(Collected data)
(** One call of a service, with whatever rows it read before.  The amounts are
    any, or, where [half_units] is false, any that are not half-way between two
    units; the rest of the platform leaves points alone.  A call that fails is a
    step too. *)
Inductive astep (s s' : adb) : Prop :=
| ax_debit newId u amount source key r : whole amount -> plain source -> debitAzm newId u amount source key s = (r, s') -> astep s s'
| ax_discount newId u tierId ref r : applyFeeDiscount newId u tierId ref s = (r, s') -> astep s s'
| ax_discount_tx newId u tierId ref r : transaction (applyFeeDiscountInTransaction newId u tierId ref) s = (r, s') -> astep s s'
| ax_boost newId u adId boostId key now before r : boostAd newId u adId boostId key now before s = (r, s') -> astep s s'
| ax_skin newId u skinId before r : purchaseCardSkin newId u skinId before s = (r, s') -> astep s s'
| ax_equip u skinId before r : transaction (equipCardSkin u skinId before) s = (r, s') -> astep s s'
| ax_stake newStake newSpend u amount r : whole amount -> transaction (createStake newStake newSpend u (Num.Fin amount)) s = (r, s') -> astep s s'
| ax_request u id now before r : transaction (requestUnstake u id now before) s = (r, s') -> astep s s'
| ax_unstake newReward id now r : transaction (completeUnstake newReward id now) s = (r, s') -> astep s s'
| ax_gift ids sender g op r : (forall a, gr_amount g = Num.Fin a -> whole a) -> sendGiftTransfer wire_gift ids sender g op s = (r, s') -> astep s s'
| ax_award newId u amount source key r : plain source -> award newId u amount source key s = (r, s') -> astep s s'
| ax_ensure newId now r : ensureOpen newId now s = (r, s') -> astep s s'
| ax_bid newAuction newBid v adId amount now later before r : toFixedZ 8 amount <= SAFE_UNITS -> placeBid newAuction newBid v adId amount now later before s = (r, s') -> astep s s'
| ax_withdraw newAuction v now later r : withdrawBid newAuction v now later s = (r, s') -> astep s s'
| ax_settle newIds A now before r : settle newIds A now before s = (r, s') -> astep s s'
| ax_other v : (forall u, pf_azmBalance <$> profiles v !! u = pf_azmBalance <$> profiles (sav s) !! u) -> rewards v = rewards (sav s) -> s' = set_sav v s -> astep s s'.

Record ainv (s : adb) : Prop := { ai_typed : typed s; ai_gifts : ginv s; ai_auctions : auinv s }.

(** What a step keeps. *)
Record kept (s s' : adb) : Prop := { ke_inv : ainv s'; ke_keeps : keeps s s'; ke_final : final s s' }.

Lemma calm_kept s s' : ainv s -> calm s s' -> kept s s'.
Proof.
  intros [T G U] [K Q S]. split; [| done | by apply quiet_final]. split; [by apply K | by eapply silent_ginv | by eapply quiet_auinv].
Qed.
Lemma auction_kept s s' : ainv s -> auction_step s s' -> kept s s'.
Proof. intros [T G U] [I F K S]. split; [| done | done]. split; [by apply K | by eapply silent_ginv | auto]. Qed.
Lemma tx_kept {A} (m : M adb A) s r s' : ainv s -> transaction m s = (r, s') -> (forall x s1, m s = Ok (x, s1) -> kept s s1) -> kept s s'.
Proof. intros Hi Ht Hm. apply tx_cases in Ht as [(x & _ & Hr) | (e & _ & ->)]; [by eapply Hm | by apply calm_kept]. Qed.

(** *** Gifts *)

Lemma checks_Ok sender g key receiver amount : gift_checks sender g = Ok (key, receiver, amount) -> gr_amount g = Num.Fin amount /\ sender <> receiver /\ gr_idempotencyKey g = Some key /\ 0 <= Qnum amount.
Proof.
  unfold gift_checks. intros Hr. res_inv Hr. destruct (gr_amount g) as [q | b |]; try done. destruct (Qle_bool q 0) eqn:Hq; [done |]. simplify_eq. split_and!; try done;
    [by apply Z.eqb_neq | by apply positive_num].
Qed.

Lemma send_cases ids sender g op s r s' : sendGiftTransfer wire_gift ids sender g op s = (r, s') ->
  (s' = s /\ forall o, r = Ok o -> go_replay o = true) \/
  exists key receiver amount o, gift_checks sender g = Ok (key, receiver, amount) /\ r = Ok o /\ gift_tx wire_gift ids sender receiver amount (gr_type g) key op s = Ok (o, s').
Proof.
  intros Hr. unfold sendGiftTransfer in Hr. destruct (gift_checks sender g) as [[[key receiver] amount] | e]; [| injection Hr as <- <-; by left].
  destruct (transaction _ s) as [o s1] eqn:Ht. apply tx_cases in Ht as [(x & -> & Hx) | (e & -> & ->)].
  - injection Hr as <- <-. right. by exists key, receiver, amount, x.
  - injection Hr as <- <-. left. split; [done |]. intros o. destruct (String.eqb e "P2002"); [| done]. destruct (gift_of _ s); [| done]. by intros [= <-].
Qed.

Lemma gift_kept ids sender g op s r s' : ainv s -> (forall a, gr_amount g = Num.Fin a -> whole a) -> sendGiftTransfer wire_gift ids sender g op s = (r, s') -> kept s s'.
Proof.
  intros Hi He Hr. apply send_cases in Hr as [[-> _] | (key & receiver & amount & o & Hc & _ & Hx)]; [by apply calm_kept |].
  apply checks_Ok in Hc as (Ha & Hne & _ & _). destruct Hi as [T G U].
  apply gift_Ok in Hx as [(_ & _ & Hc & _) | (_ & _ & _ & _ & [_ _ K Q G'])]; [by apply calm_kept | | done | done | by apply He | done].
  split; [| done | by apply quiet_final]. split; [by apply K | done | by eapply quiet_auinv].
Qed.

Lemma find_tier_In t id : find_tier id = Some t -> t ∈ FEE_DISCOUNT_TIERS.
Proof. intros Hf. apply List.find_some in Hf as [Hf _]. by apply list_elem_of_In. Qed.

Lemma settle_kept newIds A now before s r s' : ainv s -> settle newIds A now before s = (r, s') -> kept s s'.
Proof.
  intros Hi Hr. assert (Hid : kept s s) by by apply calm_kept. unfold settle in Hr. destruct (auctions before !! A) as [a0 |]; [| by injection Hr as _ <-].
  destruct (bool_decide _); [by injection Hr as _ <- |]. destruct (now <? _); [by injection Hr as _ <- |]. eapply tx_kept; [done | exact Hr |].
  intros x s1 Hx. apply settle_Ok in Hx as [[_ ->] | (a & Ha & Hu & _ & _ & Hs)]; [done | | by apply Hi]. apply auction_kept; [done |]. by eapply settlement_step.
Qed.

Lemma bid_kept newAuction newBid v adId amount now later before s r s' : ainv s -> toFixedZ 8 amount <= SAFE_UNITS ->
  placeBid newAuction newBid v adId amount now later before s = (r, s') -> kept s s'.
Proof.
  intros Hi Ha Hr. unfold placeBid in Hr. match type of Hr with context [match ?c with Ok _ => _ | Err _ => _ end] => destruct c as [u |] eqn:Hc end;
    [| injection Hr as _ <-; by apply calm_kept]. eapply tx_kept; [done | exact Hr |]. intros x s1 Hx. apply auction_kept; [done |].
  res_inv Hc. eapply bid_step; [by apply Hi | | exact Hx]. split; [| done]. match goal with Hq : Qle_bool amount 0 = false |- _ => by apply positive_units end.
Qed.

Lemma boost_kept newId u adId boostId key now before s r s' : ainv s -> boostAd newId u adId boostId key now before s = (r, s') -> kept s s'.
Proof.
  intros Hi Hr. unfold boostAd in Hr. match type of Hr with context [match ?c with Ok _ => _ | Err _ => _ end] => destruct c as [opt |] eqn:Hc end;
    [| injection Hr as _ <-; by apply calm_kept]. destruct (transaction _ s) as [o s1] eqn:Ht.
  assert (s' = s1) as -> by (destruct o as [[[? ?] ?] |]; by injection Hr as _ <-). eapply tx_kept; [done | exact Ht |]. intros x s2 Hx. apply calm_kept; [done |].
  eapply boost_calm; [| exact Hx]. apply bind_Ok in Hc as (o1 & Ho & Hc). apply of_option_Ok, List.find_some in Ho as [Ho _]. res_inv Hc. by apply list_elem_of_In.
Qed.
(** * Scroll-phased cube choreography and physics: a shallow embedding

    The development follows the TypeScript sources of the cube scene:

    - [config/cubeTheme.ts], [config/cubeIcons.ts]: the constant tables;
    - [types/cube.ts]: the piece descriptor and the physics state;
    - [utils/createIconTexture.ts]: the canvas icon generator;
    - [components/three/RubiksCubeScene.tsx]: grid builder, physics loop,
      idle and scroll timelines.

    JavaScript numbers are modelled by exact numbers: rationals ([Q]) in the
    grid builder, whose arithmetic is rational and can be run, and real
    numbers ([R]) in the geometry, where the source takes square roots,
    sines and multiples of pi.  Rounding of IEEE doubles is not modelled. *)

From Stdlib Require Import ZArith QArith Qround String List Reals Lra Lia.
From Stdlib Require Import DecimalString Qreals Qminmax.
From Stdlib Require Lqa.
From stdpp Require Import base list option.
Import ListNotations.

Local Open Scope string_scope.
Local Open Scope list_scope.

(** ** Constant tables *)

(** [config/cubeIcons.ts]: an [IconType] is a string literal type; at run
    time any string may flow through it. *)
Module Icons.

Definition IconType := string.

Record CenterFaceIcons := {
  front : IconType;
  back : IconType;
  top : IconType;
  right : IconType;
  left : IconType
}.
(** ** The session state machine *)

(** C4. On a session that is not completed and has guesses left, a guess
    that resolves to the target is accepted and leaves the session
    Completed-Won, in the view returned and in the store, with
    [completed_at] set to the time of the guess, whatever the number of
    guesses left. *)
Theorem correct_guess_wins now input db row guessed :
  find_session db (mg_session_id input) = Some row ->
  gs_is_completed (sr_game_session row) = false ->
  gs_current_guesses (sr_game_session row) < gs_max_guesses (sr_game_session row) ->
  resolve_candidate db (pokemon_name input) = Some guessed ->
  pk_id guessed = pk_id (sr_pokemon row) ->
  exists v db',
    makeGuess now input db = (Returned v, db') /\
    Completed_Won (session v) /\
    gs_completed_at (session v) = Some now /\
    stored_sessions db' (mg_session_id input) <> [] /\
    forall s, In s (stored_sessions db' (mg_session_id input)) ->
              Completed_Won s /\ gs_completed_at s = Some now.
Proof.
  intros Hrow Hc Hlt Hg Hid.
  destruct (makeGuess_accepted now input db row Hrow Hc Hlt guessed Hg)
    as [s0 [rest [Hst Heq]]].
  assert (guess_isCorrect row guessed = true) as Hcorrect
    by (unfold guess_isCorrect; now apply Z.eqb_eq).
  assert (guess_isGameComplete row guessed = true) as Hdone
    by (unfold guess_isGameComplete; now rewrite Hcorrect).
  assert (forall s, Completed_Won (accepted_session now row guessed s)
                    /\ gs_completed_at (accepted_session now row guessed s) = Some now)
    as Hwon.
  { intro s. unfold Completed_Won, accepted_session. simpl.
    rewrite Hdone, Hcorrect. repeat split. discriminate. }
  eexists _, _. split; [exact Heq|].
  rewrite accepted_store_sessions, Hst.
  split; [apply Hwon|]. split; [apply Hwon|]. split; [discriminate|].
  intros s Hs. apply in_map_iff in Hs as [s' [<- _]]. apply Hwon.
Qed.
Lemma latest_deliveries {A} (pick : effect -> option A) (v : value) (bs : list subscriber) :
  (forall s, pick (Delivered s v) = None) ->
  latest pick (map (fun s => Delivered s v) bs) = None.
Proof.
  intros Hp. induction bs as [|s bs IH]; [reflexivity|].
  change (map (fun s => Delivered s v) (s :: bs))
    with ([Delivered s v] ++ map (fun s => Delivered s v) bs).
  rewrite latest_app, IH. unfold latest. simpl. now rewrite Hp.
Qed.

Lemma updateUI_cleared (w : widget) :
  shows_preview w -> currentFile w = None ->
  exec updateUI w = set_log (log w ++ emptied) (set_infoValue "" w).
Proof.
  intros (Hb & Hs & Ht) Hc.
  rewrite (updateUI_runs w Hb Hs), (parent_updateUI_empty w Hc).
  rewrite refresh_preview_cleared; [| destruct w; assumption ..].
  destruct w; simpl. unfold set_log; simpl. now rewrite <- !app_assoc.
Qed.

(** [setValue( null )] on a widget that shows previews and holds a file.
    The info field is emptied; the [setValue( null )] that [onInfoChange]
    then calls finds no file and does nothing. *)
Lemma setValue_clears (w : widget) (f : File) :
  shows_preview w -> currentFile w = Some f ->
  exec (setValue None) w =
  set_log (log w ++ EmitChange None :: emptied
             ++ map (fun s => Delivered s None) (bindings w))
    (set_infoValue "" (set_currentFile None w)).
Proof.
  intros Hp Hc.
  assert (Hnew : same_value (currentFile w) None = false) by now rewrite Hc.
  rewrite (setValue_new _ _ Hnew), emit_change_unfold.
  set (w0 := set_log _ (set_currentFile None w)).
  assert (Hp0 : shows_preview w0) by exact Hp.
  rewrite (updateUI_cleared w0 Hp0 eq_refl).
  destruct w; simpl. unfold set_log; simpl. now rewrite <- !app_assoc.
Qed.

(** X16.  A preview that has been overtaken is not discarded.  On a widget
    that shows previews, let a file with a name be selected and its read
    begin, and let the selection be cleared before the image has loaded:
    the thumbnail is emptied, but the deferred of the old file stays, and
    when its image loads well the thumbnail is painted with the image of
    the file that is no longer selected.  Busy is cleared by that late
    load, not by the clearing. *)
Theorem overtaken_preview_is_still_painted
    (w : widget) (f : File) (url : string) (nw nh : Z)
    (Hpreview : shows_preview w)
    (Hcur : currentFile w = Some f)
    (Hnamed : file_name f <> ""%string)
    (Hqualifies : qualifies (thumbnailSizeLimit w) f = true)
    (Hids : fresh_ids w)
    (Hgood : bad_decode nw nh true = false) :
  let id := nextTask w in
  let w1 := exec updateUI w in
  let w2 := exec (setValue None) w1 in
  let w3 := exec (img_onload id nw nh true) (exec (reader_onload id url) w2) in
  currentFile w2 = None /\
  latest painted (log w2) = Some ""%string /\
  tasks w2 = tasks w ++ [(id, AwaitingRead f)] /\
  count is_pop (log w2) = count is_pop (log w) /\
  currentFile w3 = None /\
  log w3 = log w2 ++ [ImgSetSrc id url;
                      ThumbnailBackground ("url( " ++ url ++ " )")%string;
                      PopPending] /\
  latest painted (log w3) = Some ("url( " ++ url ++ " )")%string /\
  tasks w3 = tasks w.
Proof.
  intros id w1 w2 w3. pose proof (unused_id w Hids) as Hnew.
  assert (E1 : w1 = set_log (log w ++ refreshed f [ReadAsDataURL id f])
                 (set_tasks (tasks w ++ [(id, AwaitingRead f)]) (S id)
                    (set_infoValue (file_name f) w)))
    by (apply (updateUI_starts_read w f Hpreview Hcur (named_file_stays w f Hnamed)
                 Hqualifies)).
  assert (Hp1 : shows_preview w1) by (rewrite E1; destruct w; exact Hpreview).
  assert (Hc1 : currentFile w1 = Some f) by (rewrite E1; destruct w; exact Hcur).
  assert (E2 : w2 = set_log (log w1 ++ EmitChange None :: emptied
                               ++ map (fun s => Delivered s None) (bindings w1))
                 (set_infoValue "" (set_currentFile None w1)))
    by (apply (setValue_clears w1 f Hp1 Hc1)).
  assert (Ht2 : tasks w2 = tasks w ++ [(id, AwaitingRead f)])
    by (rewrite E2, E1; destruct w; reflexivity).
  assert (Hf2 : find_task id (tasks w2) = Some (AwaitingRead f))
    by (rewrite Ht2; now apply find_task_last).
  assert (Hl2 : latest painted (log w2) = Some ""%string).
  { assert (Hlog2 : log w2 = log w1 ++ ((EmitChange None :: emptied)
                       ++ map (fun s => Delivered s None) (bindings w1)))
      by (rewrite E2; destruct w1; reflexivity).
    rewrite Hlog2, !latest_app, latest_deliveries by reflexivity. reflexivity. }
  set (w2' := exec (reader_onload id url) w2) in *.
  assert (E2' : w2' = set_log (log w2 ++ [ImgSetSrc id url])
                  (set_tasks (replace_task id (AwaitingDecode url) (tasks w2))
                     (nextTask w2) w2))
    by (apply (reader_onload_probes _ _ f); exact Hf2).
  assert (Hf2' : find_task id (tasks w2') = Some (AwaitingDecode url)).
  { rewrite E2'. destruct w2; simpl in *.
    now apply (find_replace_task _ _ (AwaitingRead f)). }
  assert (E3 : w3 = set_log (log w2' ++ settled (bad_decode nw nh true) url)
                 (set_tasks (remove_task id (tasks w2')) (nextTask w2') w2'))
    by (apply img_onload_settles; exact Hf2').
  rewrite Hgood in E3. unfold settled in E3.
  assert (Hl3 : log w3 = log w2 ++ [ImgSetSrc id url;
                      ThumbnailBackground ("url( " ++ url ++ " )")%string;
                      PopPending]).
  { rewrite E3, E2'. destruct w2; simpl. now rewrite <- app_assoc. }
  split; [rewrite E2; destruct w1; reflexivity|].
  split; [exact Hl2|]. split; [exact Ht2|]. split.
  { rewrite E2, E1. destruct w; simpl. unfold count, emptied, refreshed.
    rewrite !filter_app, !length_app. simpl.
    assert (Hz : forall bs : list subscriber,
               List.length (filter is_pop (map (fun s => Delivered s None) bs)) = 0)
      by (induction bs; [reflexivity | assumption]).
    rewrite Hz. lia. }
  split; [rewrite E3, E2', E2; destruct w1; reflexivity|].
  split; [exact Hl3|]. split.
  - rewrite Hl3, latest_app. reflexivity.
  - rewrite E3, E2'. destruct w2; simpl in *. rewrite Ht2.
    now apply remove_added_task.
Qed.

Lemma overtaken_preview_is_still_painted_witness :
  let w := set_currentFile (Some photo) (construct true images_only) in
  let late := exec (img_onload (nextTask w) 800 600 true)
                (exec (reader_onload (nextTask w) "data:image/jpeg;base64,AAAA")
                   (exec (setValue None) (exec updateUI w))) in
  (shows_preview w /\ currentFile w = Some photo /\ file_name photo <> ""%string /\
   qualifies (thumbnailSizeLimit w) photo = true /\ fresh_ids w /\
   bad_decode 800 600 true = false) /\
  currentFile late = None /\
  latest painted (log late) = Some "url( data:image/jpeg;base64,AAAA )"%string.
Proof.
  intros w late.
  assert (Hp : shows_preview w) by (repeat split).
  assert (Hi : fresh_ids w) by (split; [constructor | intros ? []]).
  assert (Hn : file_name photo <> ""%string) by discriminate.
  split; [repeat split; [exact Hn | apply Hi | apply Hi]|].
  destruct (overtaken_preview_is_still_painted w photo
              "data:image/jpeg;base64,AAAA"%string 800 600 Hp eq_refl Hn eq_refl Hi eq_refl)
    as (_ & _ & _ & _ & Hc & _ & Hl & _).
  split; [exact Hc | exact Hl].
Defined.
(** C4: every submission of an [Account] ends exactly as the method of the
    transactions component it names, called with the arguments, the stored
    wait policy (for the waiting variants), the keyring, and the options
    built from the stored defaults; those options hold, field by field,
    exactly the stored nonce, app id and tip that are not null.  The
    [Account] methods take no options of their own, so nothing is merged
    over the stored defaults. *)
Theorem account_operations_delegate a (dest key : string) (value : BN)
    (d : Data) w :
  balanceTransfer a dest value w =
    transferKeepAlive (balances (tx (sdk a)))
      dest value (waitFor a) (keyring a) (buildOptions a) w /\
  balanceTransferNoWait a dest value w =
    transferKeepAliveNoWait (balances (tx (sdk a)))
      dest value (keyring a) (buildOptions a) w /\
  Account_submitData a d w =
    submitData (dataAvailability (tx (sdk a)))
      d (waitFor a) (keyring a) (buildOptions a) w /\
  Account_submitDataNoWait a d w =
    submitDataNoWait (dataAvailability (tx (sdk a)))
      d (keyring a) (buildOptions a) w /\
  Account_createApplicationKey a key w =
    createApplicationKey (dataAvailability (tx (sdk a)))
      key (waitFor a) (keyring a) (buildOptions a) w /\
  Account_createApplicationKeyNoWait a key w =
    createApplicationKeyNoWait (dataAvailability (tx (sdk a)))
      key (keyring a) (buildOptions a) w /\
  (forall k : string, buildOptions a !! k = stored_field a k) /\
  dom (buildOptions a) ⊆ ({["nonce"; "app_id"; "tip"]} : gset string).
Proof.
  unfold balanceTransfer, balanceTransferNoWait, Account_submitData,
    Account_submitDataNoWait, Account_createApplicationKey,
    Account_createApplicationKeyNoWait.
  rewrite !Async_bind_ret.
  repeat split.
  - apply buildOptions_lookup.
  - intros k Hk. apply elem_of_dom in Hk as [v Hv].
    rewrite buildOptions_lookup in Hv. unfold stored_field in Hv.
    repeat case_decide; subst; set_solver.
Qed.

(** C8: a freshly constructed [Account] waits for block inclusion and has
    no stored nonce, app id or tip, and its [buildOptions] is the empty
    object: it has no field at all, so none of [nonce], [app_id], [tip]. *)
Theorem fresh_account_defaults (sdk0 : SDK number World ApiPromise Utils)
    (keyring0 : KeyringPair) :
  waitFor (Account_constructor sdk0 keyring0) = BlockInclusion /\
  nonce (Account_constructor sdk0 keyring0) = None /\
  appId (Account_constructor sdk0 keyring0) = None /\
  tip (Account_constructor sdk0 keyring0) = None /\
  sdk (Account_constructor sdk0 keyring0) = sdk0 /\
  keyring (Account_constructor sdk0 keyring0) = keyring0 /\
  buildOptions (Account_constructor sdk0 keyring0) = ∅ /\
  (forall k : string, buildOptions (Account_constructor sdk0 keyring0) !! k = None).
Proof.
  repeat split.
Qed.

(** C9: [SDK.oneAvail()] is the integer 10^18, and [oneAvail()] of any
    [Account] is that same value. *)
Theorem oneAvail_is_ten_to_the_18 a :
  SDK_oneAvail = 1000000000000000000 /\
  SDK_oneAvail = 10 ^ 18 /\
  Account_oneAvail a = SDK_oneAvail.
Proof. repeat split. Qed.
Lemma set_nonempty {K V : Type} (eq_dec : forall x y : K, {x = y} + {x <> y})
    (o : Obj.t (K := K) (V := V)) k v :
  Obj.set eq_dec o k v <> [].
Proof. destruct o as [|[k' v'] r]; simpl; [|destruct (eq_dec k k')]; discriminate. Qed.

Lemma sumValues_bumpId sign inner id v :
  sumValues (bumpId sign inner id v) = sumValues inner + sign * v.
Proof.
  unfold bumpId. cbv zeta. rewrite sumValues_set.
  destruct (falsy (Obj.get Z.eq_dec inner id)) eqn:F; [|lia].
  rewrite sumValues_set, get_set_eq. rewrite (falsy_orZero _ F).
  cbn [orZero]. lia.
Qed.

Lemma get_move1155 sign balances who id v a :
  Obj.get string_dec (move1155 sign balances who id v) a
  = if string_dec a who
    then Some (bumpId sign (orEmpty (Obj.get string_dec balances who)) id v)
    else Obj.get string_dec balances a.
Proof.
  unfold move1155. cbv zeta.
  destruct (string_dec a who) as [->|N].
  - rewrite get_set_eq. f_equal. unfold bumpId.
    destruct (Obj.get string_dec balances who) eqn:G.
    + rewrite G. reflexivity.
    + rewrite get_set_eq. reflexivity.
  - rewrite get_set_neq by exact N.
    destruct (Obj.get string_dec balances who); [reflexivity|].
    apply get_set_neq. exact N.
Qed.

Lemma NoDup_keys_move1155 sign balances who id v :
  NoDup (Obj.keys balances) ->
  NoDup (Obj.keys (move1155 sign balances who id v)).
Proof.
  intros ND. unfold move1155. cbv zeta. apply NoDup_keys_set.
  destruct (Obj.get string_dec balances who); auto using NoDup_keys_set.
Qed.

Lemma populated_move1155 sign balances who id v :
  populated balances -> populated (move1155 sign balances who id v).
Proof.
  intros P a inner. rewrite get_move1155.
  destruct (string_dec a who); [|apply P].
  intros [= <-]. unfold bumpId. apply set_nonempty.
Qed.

* PROBLEM *
From the entries above, tally the lines that contain the string "cubeIcons". Report the total and nothing more.

* RESPONSE TO THIS EXERCISE *
2